Mail & Guardian reporter
March 1993 signaled the end of an arduous struggle for the shareholders of New South Africa Fishing Enterprises (NSAFE) who were finally granted a hake quota of 1 000 tonnes after 26 years of unsuccessful applications.
The company is headed by Pedro Williams and his life and business partner, Diana Williams. Williams had applied for quotas annually since 1966, but these applications were consistently denied.
After 20 years of total exclusion, the stirrings of change finally appeared in 1991 when Graham Louw, a representative of a Portuguese trawler group operating in South Africa, approached the Williamses.
He informed the couple that foreigners were about to lose their quotas and encouraged them to reapply; this led to their 1993 application which resulted in the granting of 1000 tonnes of deep-sea trawl hake to NSAFE.
Two years after the granting of the first quota a lack of funds and infrastructure as well as the criteria for granting of quotas resulted in NSAFE embarking on a joint venture with Nico Bacon’s Viking Fishing, the only company prepared to join and assist a black quota holder and allow active participation. The wholly black-owned New South Africa Fishing Company (Pty) Ltd (NSAFC) was formed in 1995.

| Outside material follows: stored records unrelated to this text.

(** A wrong password from a caller that is not locked out is answered
    401 and counted: the count goes up by one from the stored one, or
    from zero when there is none or when it belongs to an expired lockout
    (which [checkRateLimit] forgets); a count below the threshold never
    expires.  Reaching the threshold sets the lockout to [now + W].
    Other callers' entries, the codes, clients and sessions are
    unchanged. *)
Theorem authorize_post_wrong_password (MAX W : Z) (pw : option string) (st : server) (now : Z)
    (body : authorize_query) (password : option string) (ip : string) :
  fst (safeComparePasswords password pw) = Some false ->
  (forall e, st.(rateLimitState) !! ip = Some e -> RateEntry.lockoutUntil e <= now) ->
  let prior := match st.(rateLimitState) !! ip with
               | Some e => if MAX <=? RateEntry.attempts e then RateEntry.mk 0 0 else e
               | None => RateEntry.mk 0 0
               end in
  let (st', r) := authorize_post MAX W pw st now body password ip in
  r = LoginPage 401 (Some "Invalid password")
  /\ st'.(rateLimitState) !! ip
     = Some (RateEntry.mk (RateEntry.attempts prior + 1)
               (if MAX <=? RateEntry.attempts prior + 1 then now + W
                else RateEntry.lockoutUntil prior))
  /\ (forall ip', ip' <> ip -> st'.(rateLimitState) !! ip' = st.(rateLimitState) !! ip')
  /\ st'.(authCodes) = st.(authCodes) /\ st'.(oauthClients) = st.(oauthClients)
  /\ st'.(transports) = st.(transports).
Proof.
  intros Hpw Hnl. cbv zeta.
  assert (Hchk : checkRateLimit MAX st.(rateLimitState) now ip
                 = (None, match st.(rateLimitState) !! ip with
                          | Some e => if MAX <=? RateEntry.attempts e then delete ip st.(rateLimitState)
                                      else st.(rateLimitState)
                          | None => st.(rateLimitState)
                          end)).
  { unfold checkRateLimit. destruct (st.(rateLimitState) !! ip) as [e|] eqn:E; [|reflexivity].
    specialize (Hnl e eq_refl).
    rewrite (proj2 (Z.ltb_ge now (RateEntry.lockoutUntil e)) Hnl).
    rewrite (proj2 (Z.leb_le (RateEntry.lockoutUntil e) now) Hnl). simpl.
    destruct (MAX <=? RateEntry.attempts e); reflexivity. }
  unfold authorize_post. rewrite Hchk. cbn -[recordFailedAttempt safeComparePasswords]. rewrite Hpw.
  unfold recordFailedAttempt. simpl.
  destruct (st.(rateLimitState) !! ip) as [e|] eqn:E.
  - destruct (MAX <=? RateEntry.attempts e) eqn:Ha.
    + rewrite lookup_delete_eq. simpl.
      split; [reflexivity|split; [|split; [|repeat split]]].
      * rewrite lookup_insert_eq. destruct (MAX <=? 0 + 1); reflexivity.
      * intros ip' Hne. rewrite lookup_insert_ne, lookup_delete_ne by congruence. reflexivity.
    + rewrite E. simpl.
      split; [reflexivity|split; [|split; [|repeat split]]].
      * rewrite lookup_insert_eq. destruct (MAX <=? RateEntry.attempts e + 1); reflexivity.
      * intros ip' Hne. rewrite lookup_insert_ne by congruence. reflexivity.
  - rewrite E. simpl.
    split; [reflexivity|split; [|split; [|repeat split]]].
    + rewrite lookup_insert_eq. destruct (MAX <=? 0 + 1); reflexivity.
    + intros ip' Hne. rewrite lookup_insert_ne by congruence. reflexivity.
Qed.

Lemma authorize_post_wrong_password_witness :
  fst (safeComparePasswords (Some "wrong") (Some "secret")) = Some false
  /\ (fst (authorize_post 5 900000 (Some "secret")
             (set_rateLimitState empty_server {[ "ip" := RateEntry.mk 5 100 ]})
             200 sample_query (Some "wrong") "ip")).(rateLimitState) !! "ip"
     = Some (RateEntry.mk 1 0).
Proof.
  assert (H1 : fst (safeComparePasswords (Some "wrong") (Some "secret")) = Some false) by reflexivity.
  assert (H2 : forall e, (set_rateLimitState empty_server {[ "ip" := RateEntry.mk 5 100 ]}).(rateLimitState)
                         !! "ip" = Some e -> RateEntry.lockoutUntil e <= 200).
  { intros e He. vm_compute in He. injection He as <-. simpl. lia. }
  split; [exact H1|].
  pose proof (authorize_post_wrong_password 5 900000 (Some "secret")
                (set_rateLimitState empty_server {[ "ip" := RateEntry.mk 5 100 ]})
                200 sample_query (Some "wrong") "ip" H1 H2) as Hb.
  cbv zeta in Hb.
  destruct (authorize_post 5 900000 (Some "secret") _ 200 sample_query (Some "wrong") "ip") as [st' r].
  simpl. destruct Hb as [_ [Hl _]]. rewrite Hl. vm_compute. reflexivity.
Defined.

Lemma checkRateLimit_unlocked (MAX : Z) (rl : gmap string RateEntry.t) (now : Z) (ip : string) :
  (forall e, rl !! ip = Some e -> RateEntry.lockoutUntil e <= now) ->
  exists rl', checkRateLimit MAX rl now ip = (None, rl')
              /\ forall ip', ip' <> ip -> rl' !! ip' = rl !! ip'.
Proof.
  intros Hnl. unfold checkRateLimit. destruct (rl !! ip) as [e|] eqn:E; [|eauto].
  specialize (Hnl e eq_refl).
  rewrite (proj2 (Z.ltb_ge now (RateEntry.lockoutUntil e)) Hnl).
  destruct ((RateEntry.lockoutUntil e <=? now) && (MAX <=? RateEntry.attempts e)); [|eauto].
  eexists. split; [reflexivity|]. intros ip' Hne. apply lookup_delete_ne. congruence.
Qed.

(* ------------------------------------------------------------------ *)
(** ** Login, then code exchange *)

(** The correct password from a caller that is not locked out clears its
    failure count, redirects with a code drawn by [randomUUID], and stores
    that code with the client, redirect URI and PKCE fields of the form
    and a 60 s lifetime; exchanging it at any time up to [now + 60000]
    gives a token, after which the code is spent. *)
Theorem login_then_exchange (MAX W EXP : Z) (pw : option string) (st : server) (now : Z)
    (body : authorize_query) (password : option string) (ip : string) :
  fst (safeComparePasswords password pw) = Some true ->
  (forall e, st.(rateLimitState) !! ip = Some e -> RateEntry.lockoutUntil e <= now) ->
  let code := pretty st.(uuid_counter) in
  let (st1, r) := authorize_post MAX W pw st now body password ip in
  r = code_redirect (q_redirect_uri body) code (q_state body)
  /\ st1.(rateLimitState) !! ip = None
  /\ (forall ip', ip' <> ip -> st1.(rateLimitState) !! ip' = st.(rateLimitState) !! ip')
  /\ st1.(authCodes) !! code
     = Some (AuthCode.mk (q_client_id body) (q_redirect_uri body)
               (q_code_challenge body) (q_code_challenge_method body) (now + 60000))
  /\ (forall t cid sec, t <= now + 60000 ->
        let (st2, r2) := oauth_token EXP st1 t (mkTokenRequest (Some code) (Some "authorization_code") cid sec) in
        is_token_response r2 = true
        /\ forall t' cid' sec',
             snd (oauth_token EXP st2 t' (mkTokenRequest (Some code) (Some "authorization_code") cid' sec'))
             = invalid_grant).
Proof.
  intros Hpw Hnl. cbv zeta.
  destruct (checkRateLimit_unlocked MAX _ now ip Hnl) as (rl' & Hc & Hne).
  unfold authorize_post. rewrite Hc. cbn -[safeComparePasswords oauth_token]. rewrite Hpw.
  cbn -[oauth_token].
  split; [reflexivity|split; [|split; [|split]]].
  - apply lookup_delete_eq.
  - intros ip' Hip. rewrite <- (Hne ip' Hip). apply lookup_delete_ne. congruence.
  - apply lookup_insert_eq.
  - intros t cid sec Ht. rewrite oauth_token_authorization_code. cbn -[oauth_token obj_get pretty].
    rewrite (obj_get_own _ _ _ (lookup_insert_eq _ _ _)). cbn -[oauth_token pretty].
    rewrite (proj2 (Z.ltb_ge (now + 60000) t) Ht). cbn -[oauth_token pretty].
    split; [reflexivity|]. intros t' cid' sec'.
    rewrite oauth_token_authorization_code. cbn -[obj_get pretty].
    rewrite (obj_get_undef _ _ (lookup_delete_eq _ _) (pretty_not_proto_member _)). reflexivity.
Qed.

Lemma login_then_exchange_witness :
  fst (safeComparePasswords (Some "secret") (Some "secret")) = Some true
  /\ is_token_response
       (snd (oauth_token 604800
               (fst (authorize_post 5 900000 (Some "secret") empty_server 0 sample_query (Some "secret") "ip"))
               30000 (mkTokenRequest (Some (pretty 0%N)) (Some "authorization_code") None None))) = true.
Proof.
  assert (H1 : fst (safeComparePasswords (Some "secret") (Some "secret")) = Some true) by reflexivity.
  assert (H2 : forall e, empty_server.(rateLimitState) !! "ip" = Some e -> RateEntry.lockoutUntil e <= 0).
  { intros e He. vm_compute in He. discriminate. }
  split; [exact H1|].
  pose proof (login_then_exchange 5 900000 604800 (Some "secret") empty_server 0 sample_query
                (Some "secret") "ip" H1 H2) as Hb.
  cbv zeta in Hb.
  destruct (authorize_post 5 900000 (Some "secret") empty_server 0 sample_query (Some "secret") "ip")
    as [st1 r].
  simpl. destruct Hb as (_ & _ & _ & _ & Hx).
  specialize (Hx 30000 None None ltac:(lia)).
  destruct (oauth_token 604800 st1 30000 _) as [st2 r2]. exact (proj1 Hx).
Defined.

(* ------------------------------------------------------------------ *)
(** ** Authentication in front of [/mcp] *)

Lemma createAuthMiddleware_bearer (tok : string) :
  tok <> "" ->
  createAuthMiddleware (Some (String.append "Bearer " tok))
  = MwNext (String.append (String.substring 0 8 tok) "...").
Proof.
  intros Htok. unfold createAuthMiddleware.
  rewrite prefix_append, length_append_str.
  replace (String.length "Bearer " + String.length tok - 7)%nat
    with (String.length tok) by (simpl; lia).
  pose proof (substring_after_prefix "Bearer " tok) as Hs.
  change (String.length "Bearer ") with 7%nat in Hs. rewrite Hs.
  destruct (String.eqb tok "") eqn:E; [apply String.eqb_eq in E; contradiction|].
  destruct (String.eqb (String.append "Bearer " tok) "") eqn:E2;
    [apply String.eqb_eq in E2; discriminate|].
  reflexivity.
Qed.

(** With OAuth on, a request the middleware rejects gets its 401 on all
    three [/mcp] routes and changes nothing (no session is created);
    a request with any non-empty bearer token is passed to the handler
    unchanged: the token is not checked against the tokens the token
    endpoint issued, which are stored nowhere. *)
Theorem mcp_routes_with_oauth (Body : Type) (isInitializeRequest transport_initializes : Body -> bool)
    (st : server) (sessionId : option string) (body : Body) :
  (forall authHeader status err desc,
     createAuthMiddleware authHeader = MwReject status err desc ->
     mcp_post_route Body isInitializeRequest transport_initializes true authHeader st sessionId body
     = (st, ErrorJson status err desc)
     /\ mcp_get_route true authHeader st sessionId = ErrorJson status err desc
     /\ mcp_delete_route true authHeader st sessionId = ErrorJson status err desc)
  /\ (forall tok, tok <> "" ->
      let h := Some (String.append "Bearer " tok) in
      mcp_post_route Body isInitializeRequest transport_initializes true h st sessionId body
      = mcpPostHandler Body isInitializeRequest transport_initializes st sessionId body
      /\ mcp_get_route true h st sessionId = mcpGetHandler st sessionId
      /\ mcp_delete_route true h st sessionId = mcpDeleteHandler st sessionId).
Proof.
  split.
  - intros h status err desc Hr. unfold mcp_post_route, mcp_get_route, mcp_delete_route.
    rewrite Hr. auto.
  - intros tok Htok. cbv zeta. unfold mcp_post_route, mcp_get_route, mcp_delete_route.
    rewrite (createAuthMiddleware_bearer tok Htok). auto.
Qed.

The quota was granted on the basis that the shareholders were regarded as “new entrants” to the industry, even though some were descendants of the first fishing communities in Cape Town’s Kalk Bay, boasting an extensive history in the fishing industry.
Pedro Williams comes from a highly respected fishing dynasty that has made a significant contribution to the history of the industry. They formed part of Kalk Bay’s original fishing community dating back to 1839, when two Philippino sailors deserted a Spanish sailing ship in Simonstown.
Williams ensured that his family’s generations of fisherfolk remained unbroken when he too became a skipper at age 18. He was on board the Omaruru when his uncle Cyril Hernandez, the “pilchard king”, landed the first pilchard catch to the Ovenstone factory in Walvis Bay.
He was sent to Chile in 1961 by the Ovenstone joint venture to skipper an anchovy seiner in Iquique. Of the 10-member crew, everyone including the cook became a skipper.
Williams has trained many South African skippers, sailing a range of foreign and local seas. Today Williams participates in a number of projects including training, and also sits on various committees in the industry.
A key element of the company’s success is the way it challenged the industry’s notorious disregard of women as management. Diana Williams has been involved in running the business since 1972, while the couple’s daughter, Mandy Gordon-Sedin, is its operations director, a traditionally male role.
The formidable wife and mother-daughter team are not only transforming power imbalances in the fishing industry in terms of gender roles, they also have succeeded in adopting a compassionate approach in a tough and unloving environment that often creates hardship for the women and children of crewmen on shore.
This approach, combined with years of fishing skill, is what they believe will ensure the success and contribution of NSAFC. Armed with a strong sense of fairness and compassion for the lesser privileged, Diana Williams’s approach to managing the business was one which ensured that the company cares for its most valued asset: a happy crew and staff.
The company pays the school fees and for the purchase of school clothing for its entire staff. NSAFC also provides staff with home loans.
Building change from within has been Diana Williams’s motto. Confident about what constitutes a well-managed industry, Diana Williams has been promoting the training of fishing people long before the transformation requirements of the government.
She has persistently encouraged cooperative ventures in order to build competencies and match skills in all the areas that ensure a successful business
Gordon-Sedin has faced the same challenges that her mother had to contend with. However, she has finally been accepted on previously all-male territory and is regularly seen in the bowels of the company’s 50m-freezer factory trawler.
Gordon-Sedin believes a proactive approach that is service-orientated and developing industry workers is needed. Mother and daughter believe that women in the industry can most ably facilitate this change.
When pushed on their legendary charity and social commitment work Diana Williams refused to budge and preferred to see this as a private matter. “What we do, we do well this will decide whether we gain new quotas. Our track record and forward planning ensures our success,” she said.